* To do
Your task is to reproduce exactly the lines from the line with "JavaScript strings are" through the end of the records below.

[Items from a dataset]
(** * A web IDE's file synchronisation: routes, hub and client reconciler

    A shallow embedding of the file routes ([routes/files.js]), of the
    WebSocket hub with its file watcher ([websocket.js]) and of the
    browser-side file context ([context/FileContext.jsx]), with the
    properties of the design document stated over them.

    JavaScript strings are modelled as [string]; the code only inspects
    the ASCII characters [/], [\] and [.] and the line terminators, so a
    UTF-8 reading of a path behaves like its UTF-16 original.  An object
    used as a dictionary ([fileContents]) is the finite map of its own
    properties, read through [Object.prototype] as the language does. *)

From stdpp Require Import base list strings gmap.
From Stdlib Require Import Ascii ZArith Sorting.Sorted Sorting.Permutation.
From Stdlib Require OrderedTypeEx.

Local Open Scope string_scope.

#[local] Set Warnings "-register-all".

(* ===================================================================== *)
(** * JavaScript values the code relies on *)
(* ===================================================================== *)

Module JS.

* Solution to the problem
    JavaScript strings are modelled as [string]; the code only inspects
    the ASCII characters [/], [\] and [.] and the line terminators, so a
    UTF-8 reading of a path behaves like its UTF-16 original.  An object
    used as a dictionary ([fileContents]) is the finite map of its own
    properties, read through [Object.prototype] as the language does. *)

From stdpp Require Import base list strings gmap.
From Stdlib Require Import Ascii ZArith Sorting.Sorted Sorting.Permutation.
From Stdlib Require OrderedTypeEx.

Local Open Scope string_scope.

#[local] Set Warnings "-register-all".

(* ===================================================================== *)
(** * JavaScript values the code relies on *)
(* ===================================================================== *)

Module JS.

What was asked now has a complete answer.